SHIVA - Terzo dio della Trimurti, incarna la fertilità e la distruzione al tempo stesso. Il suo simbolo è il fallo (lingam), e ha sempre un tridente (trisul) fra le mani o attorno a sé. Talvolta è raffigurato come androgino (Ardhanisvara): la parte blu maschile, quella gialla femminile (questa rappresenta la sua shakti Parvati). Ha un terzo occhio, l’Occhio della Conoscenza, da quando sua moglie, Parvati, per gioco lo ha bendato, precipitando l’intero universo nell’oscurità (è a ricordo di questo occhio che gli indiani si applicano un pallino o una goccia rossa o bianca sulla fronte, il tilak, simbolo anche di ogni donna sposata). Il suo veicolo è il toro sacro Nandi e i suoi capelli, raccolti in lunghe trecce, formano una specie di tiara sul cranio, ornata con una falce di luna. Shiva viene rappresentato in diverse forme, variabili da luogo a luogo: può essere visto come Nataraja, re della danza, dove questa simboleggia la sua duplice azione distruttrice e creatrice; come asceta, seduto su di/vestito con una pelle di tigre, mentre medita sul monte Kailash (Himalaya) e fuma hashish. In Nepal appare come il pacifico Pashupati, Signore degli Animali e di tutte le cose viventi, oppure come il terribile Bhairab - il quale, a sua volta, può avere ben sessantaquattro rappresentazioni, tutte negative -, mentre danza su un corpo e indossa una collana fatta di teschi.
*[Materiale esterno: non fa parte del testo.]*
(** ** Creating a movie, continued *)

(** X10. The two writes of [create_movie] are not one transaction: when
    the movie is written and the write of the creator's Interest is then
    refused with a [ClientError], the request is answered with the
    [DatabaseError] of that refusal although the movie is stored, without
    the creator's Interest. *)
Theorem create_movie_interest_write_refused (event : Event) (rt : Runtime)
    (s : State) (b : json) (t user_id : pystr) (e : service_error) :
  json_loads_body (body event) = inr (Some b) →
  dict_get (py "title") b = Some (JStr t) →
  validation.validate_movie_title (JStr t) = (true, None) →
  sub event = Some user_id →
  fault rt (calls s) (PutMovie (new_movie rt t user_id)) = None →
  fault rt (calls s ++ [PutMovie (new_movie rt t user_id)])
    (PutInterest (creator_interest rt user_id)) = Some (ClientError e) →
  let r := create_movie.lambda_handler event rt s in
  r.1 = database_error e
  ∧ response.statusCode r.1 ≠ 201
  ∧ movies_table (db r.2) !! uuid4 rt
    = Some (Movie.attributes (new_movie rt t user_id))
  ∧ interests_table (db r.2) = interests_table (db s).
Proof.
  intros Hb Ht Hv Hu Hf1 Hf2. name_run r Hr.
  rewrite (create_movie_run event rt s b t user_id Hb Ht Hv Hu) in Hr.
  simpl in Hr. rewrite Hf1, Hf2 in Hr. subst r. simpl.
  rewrite lookup_insert_eq.
  split; [done|]. split; [apply database_error_not_success|done].
Qed.

Lemma create_movie_interest_write_refused_witness :
  let r := create_movie.lambda_handler
             (title_event (JStr (py "Heat")) (Some (py "u1")))
             interest_put_refused empty_store in
  response.statusCode r.1 = 503
  ∧ is_Some (movies_table (db r.2) !! py "id-1")
  ∧ interests_table (db r.2) = ∅.
Proof.
  intros r.
  destruct (create_movie_interest_write_refused
              (title_event (JStr (py "Heat")) (Some (py "u1")))
              interest_put_refused empty_store _ (py "Heat") (py "u1")
              throttled eq_refl eq_refl eq_refl eq_refl eq_refl eq_refl)
    as (H1 & _ & H3 & H4).
  fold r in H1, H3, H4. rewrite H1, H4.
  split; [reflexivity|]. split; [|reflexivity].
  eexists. exact H3.
Defined.

(** X11. [create_movie] makes no store call and changes nothing unless
    the body parses to a dict, the title is valid and the caller is
    known. The title is judged before the caller: a request with an
    invalid title is answered 400 even when the caller is missing, and a
    request with a valid title and no caller is answered 401. *)
Theorem create_movie_gate (event : Event) (rt : Runtime) (s : State) :
  let r := create_movie.lambda_handler event rt s in
  (r.2 ≠ s →
   ∃ b t u,
     json_loads_body (body event) = inr (Some b)
     ∧ dict_get (py "title") b = Some (JStr t)
     ∧ validation.validate_movie_title (JStr t) = (true, None)
     ∧ sub event = Some u)
  ∧ (∀ b v,
       json_loads_body (body event) = inr (Some b) →
       dict_get (py "title") b = Some v →
       sub event = None →
       r.2 = s
       ∧ response.statusCode r.1
         = if (validation.validate_movie_title v).1 then 401 else 400).
Proof.
  name_run r Hr.
  unfold create_movie.lambda_handler, try_except_Exception in Hr.
  split.
  - intros Hne.
    destruct (json_loads_body (body event)) as [e|[b|]] eqn:Hb;
      [by subst r| |by subst r].
    destruct (dict_get (py "title") b) as [v|] eqn:Hv; [|by subst r].
    destruct (validation.validate_movie_title v) as [[|] msg] eqn:Hval;
      [|by subst r].
    destruct v as [| | |t| |]; try (simpl in Hval; discriminate).
    destruct (sub event) as [u|] eqn:Hu; [|by subst r].
    exists b, t, u. split; [done|]. split; [done|]. split; [|done].
    revert Hval. unfold validation.validate_movie_title.
    destruct (strip t); [done|]. by destruct (_ <? _).
  - intros b v Hb Hv Hu. rewrite Hb, Hv, Hu in Hr.
    destruct (validation.validate_movie_title v) as [[|] msg] eqn:Hval;
      [|by subst r].
    destruct v as [| | |t| |]; try (simpl in Hval; discriminate).
    by subst r.
Qed.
Bhairab solitamente è nero, tiene in una mano una coppa ricavata da un teschio umano e il suo veicolo è un cane. Shiva è marito di Parvati (Devi) ed è padre di Ganesha (il dio Elefante) e di Kartikeya (dio della Guerra). È anche noto come Mahadev (il Grande Dio).



PARVATI - Shakti (controparte femminile) di Shiva, è una bella dea e costituisce l’elemento dinamico nella loro relazione, simboleggiata dalloYoni, l’organo sessuale femminile. È nota anche come Mahadevi (la Grande Dea). Parvati, così come Shiva, può avere diverse forme: Kali, la terribile Dea Nera, la più terrificante delle divinità, la quale richiede sacrifici di animali e indossa una collana di teschi; è la dea del terrore e delle disgrazie sanguinose (nasce nel Sud dell’India, un tempo tormentato da invasioni ed epidemie). Parvati può apparire anche come Durga: la controparte di Kali, anch’essa terribile, possiede da otto a trentadue braccia, nelle quali impugna armi diverse. È in lotta con i demoni, e cavalca un leone (o una tigre). Il suo nome significa l’Invincibile o l’Inaccessibile; in nome di lei la setta dei Thug faceva sacrifici umani. Parvati, inoltre, si incontra anche sotto forma di Uma (dea Luce), Gauri (dea benefica, la ‘Gialla’), Annapurna (dea del Nutrimento). È figlia di Himalaya (padre) e di Mena, ed è madre di Ganesha e di Kartikeya.